Sanna cogió a Rebecka de la chaqueta con las dos manos.

– Mis padres me las quitarán -dijo, afligida-. Y eso no lo puedo permitir. ¿Lo entiendes? No quiero que Sara y Lova estén con mis padres ni siquiera cinco minutos. Y ahora yo no lo puedo impedir. Pero tú sí. Hazlo por Sara.
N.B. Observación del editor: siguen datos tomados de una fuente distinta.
(** X17.  What the persistence effect stores for a list of items with
    string ids, the next start reads back as the same items in the same
    order: ids, the empty one included, texts and completed flags. *)
Theorem persist_load_roundtrip (st : State) :
  Forall (fun i => exists s, id i = JStr s) (items st) ->
  initialItems JSON.parse (saveItems JSON.compact st) =
    JArr (map item_value (items st)).
Proof.
  intro H.
  apply (load_when_read_back JSON.parse JSON.compact st
           (JSON.compact (JArr (map item_value (items st))))).
  - reflexivity.
  - cbn [JSON.compact]. discriminate.
  - now apply JSONFlat.parse_compact_items.
Qed.

(** C1, as the code has it: for items whose id is a non-empty string,
    whatever their texts.  Importing the export of a list raises no
    alert, draws no id and installs the same items in the same order.
    ([roundtrip_when_read_back] has it for every pair of [JSON]
    functions that read back what they write, and for every truthy id.) *)
Theorem export_import_roundtrip (randomId : nat -> string) (st st0 : State) (n : nat) :
  Forall (fun i => exists s, id i = JStr s /\ s <> EmptyString) (items st) ->
  importSnapshot randomId JSON.parse (exportJSON JSON.stringify st) st0 n =
    ((setItems (fun _ => items st) st0, None), n).
Proof.
  intro H. apply roundtrip_when_read_back.
  - revert H. apply Forall_impl. intros i (s & -> & N). cbn.
    destruct (String.eqb_spec s EmptyString) as [E|_]; [contradiction|reflexivity].
  - apply JSONFacts.parse_stringify_items.
    revert H. apply Forall_impl. intros i (s & E & _). now exists s.
Qed.

(** ** The handlers at work

    The properties above on sample data, with the [JSON] model and the
    [tally] id source. *)

Lemma tally_fresh : forall a b, tally a = tally b -> a = b.
Proof.
  induction a as [|a IH]; intros [|b] E; try discriminate; [reflexivity|].
  cbn in E. injection E as E. f_equal. now apply IH.
Qed.

Lemma tally_not_a (m : nat) : JStr (tally m) <> JStr "a".
Proof. destruct m; discriminate. Qed.

Lemma walkState_reachable :
  reachable_by tally JSON.parse (ids_safe tally JSON.parse) walkState 1.
Proof.
  apply (reach_step tally JSON.parse _ (Add "Walk dog") emptyState 0).
  - apply reach_empty.
  - exact I.
  - reflexivity.
Qed.

Lemma add_spec_witness :
  JS.trim " Buy milk " <> EmptyString /\
  items (fst (add tally " Buy milk " walkState 1)) =
    [mkItem (JStr "i#") "Buy milk" false; mkItem (JStr "#") "Walk dog" false] /\
  ~ In (JStr "i#") (map id (items walkState)) /\
  JS.trim "   " = EmptyString /\
  items (fst (add tally "   " walkState 1)) = items walkState.
Proof.
  assert (N : JS.trim " Buy milk " <> EmptyString) by (intro H; vm_compute in H; discriminate H).
  assert (B : JS.trim "   " = EmptyString) by reflexivity.
  pose proof (add_spec tally JSON.parse " Buy milk " walkState 1) as [_ A].
  pose proof (add_spec tally JSON.parse "   " walkState 1) as [Z _].
  destruct (A N) as (A1 & _ & _ & A4). destruct (Z B) as [Z1 _].
  split; [exact N|]. split; [exact A1|].
  split; [exact (A4 tally_fresh walkState_reachable)|].
  split; [exact B|exact Z1].
Defined.

(** After an import that brought the id the source returns next, [add]
    gives the new item the id of a former item. *)
Lemma add_draws_taken_id :
  run tally JSON.parse [ImportSnapshot payload_first_id] emptyState 0 =
    Some (firstIdState, 0) /\
  reachable tally JSON.parse firstIdState 0 /\
  items (fst (add tally "y" firstIdState 0)) =
    [mkItem (JStr "#") "y" false; mkItem (JStr "#") "x" false] /\
  In (JStr (tally 0)) (map id (items firstIdState)).
Proof.
  assert (E : run tally JSON.parse [ImportSnapshot payload_first_id] emptyState 0 =
              Some (firstIdState, 0)) by reflexivity.
  split; [exact E|]. split.
  - apply (run_reachable tally JSON.parse _ [ImportSnapshot payload_first_id] emptyState 0).
    + apply reach_empty.
    + cbn. split; exact I.
    + exact E.
  - split; [reflexivity|]. left. reflexivity.
Qed.

Lemma addBulk_spec_witness :
  List.length (bulk_lines "   ") = 0 /\
  items (fst (addBulk tally "   " walkState 1)) = items walkState /\
  bulk_lines bulk_sample = ["a"; "b"] /\
  items (fst (addBulk tally bulk_sample walkState 1)) =
    [mkItem (JStr "i#") "a" false; mkItem (JStr "ii#") "b" false;
     mkItem (JStr "#") "Walk dog" false] /\
  forall v, In v [JStr "i#"; JStr "ii#"] -> ~ In v (map id (items walkState)).
Proof.
  assert (Z : List.length (bulk_lines "   ") = 0) by reflexivity.
  pose proof (addBulk_spec tally JSON.parse "   " walkState 1)
    as (_ & _ & _ & _ & _ & _ & _ & Z1 & _).
  pose proof (addBulk_spec tally JSON.parse bulk_sample walkState 1)
    as (B1 & _ & _ & _ & _ & _ & _ & _ & _ & B2).
  split; [exact Z|]. split; [exact (Z1 Z)|]. split; [reflexivity|].
  split; [exact B1|exact (B2 tally_fresh walkState_reachable)].
Defined.

(** After an import that brought an id the source returns later,
    [addBulk] gives a new item the id of a former item. *)
Lemma addBulk_draws_taken_id :
  run tally JSON.parse [ImportSnapshot payload_second_id] emptyState 0 =
    Some (secondIdState, 0) /\
  reachable tally JSON.parse secondIdState 0 /\
  bulk_lines bulk_two = ["y"; "z"] /\
  items (fst (addBulk tally bulk_two secondIdState 0)) =
    [mkItem (JStr "#") "y" false; mkItem (JStr "i#") "z" false;
     mkItem (JStr "i#") "x" false] /\
  In (JStr (tally 1)) (map id (items secondIdState)).
Proof.
  assert (E : run tally JSON.parse [ImportSnapshot payload_second_id] emptyState 0 =
              Some (secondIdState, 0)) by reflexivity.
  split; [exact E|]. split.
  - apply (run_reachable tally JSON.parse _ [ImportSnapshot payload_second_id] emptyState 0).
    + apply reach_empty.
    + cbn. split; exact I.
    + exact E.
  - split; [reflexivity|]. split; [reflexivity|]. left. reflexivity.
Qed.

Lemma toggle_frame_witness :
  nth_error (items sampleState) 1 = Some milk /\
  nth_error (items (toggleItem "a1" sampleState)) 1 =
    Some (mkItem (JStr "a1") "Buy milk" true).
Proof.
  assert (H : nth_error (items sampleState) 1 = Some milk) by reflexivity.
  split; [exact H|].
  exact (proj1 (proj2 (proj2 (proj2 (toggle_frame "a1" sampleState)))) 1 milk H).
Defined.

Lemma edit_spec_witness :
  "a1" <> EmptyString /\ JS.trim " Buy oat milk " <> EmptyString /\
  items (edit "a1" " Buy oat milk " sampleState) =
    [dog; mkItem (JStr "a1") "Buy oat milk" false] /\
  JS.trim "  " = EmptyString /\
  items (edit "a1" "  " sampleState) = [dog].
Proof.
  assert (T : "a1" <> EmptyString) by discriminate.
  assert (N : JS.trim " Buy oat milk " <> EmptyString)
    by (intro H; vm_compute in H; discriminate H).
  assert (B : JS.trim "  " = EmptyString) by reflexivity.
  split; [exact T|]. split; [exact N|]. split.
  - exact (proj1 (proj2 (edit_spec "a1" " Buy oat milk " sampleState T) N)).
  - split; [exact B|].
    exact (proj1 (proj1 (edit_spec "a1" "  " sampleState T) B)).
Defined.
Sus padres. Las imágenes y los pensamientos competían por salir a la superficie en el interior de Rebecka. El padre de Sanna. Bien vestido. Con prestancia. Con sus formas dulces y empáticas. Se había hecho muy popular como político local. Rebecka incluso lo había visto alguna vez en los medios de comunicación nacionales. Probablemente sería uno de los primeros candidatos de las listas de los democristianos en las próximas elecciones generales. Pero era un personaje duro como una piedra, que engañaba con su cálida fachada. Incluso el pastor Thomas Söderberg le había demostrado respeto y sumisión en muchas cuestiones de la comunidad. Y Rebecka recordaba con desagrado que Sanna, con la voz tranquila, como si todo le hubiera ocurrido a otra persona, le contaba cómo había matado a sus mascotas. Siempre sin avisar. Perros, gatos, pájaros. Ni siquiera pudo quedarse el acuario que le regaló la maestra cuando era pequeña. A veces, su sumisa madre le explicaba que era porque Sanna era alérgica. Otras veces, porque no se ocupaba lo suficiente de las tareas de la escuela. A menudo no le daban ninguna explicación. El silencio no permitía ni siquiera que se hiciera la pregunta. Y Rebecka recordaba a Sanna por las noches, con Sara en su regazo cuando la pequeña no podía dormir. «No pienso ser como ellos -le había dicho-. A mí, me encerraban con llave en la habitación.»

– Tengo que hablar con mi jefe -dijo Rebecka.

– ¿Te quedarás? -preguntó Sanna.

– Unos días -respondió Rebecka con un nudo en la garganta.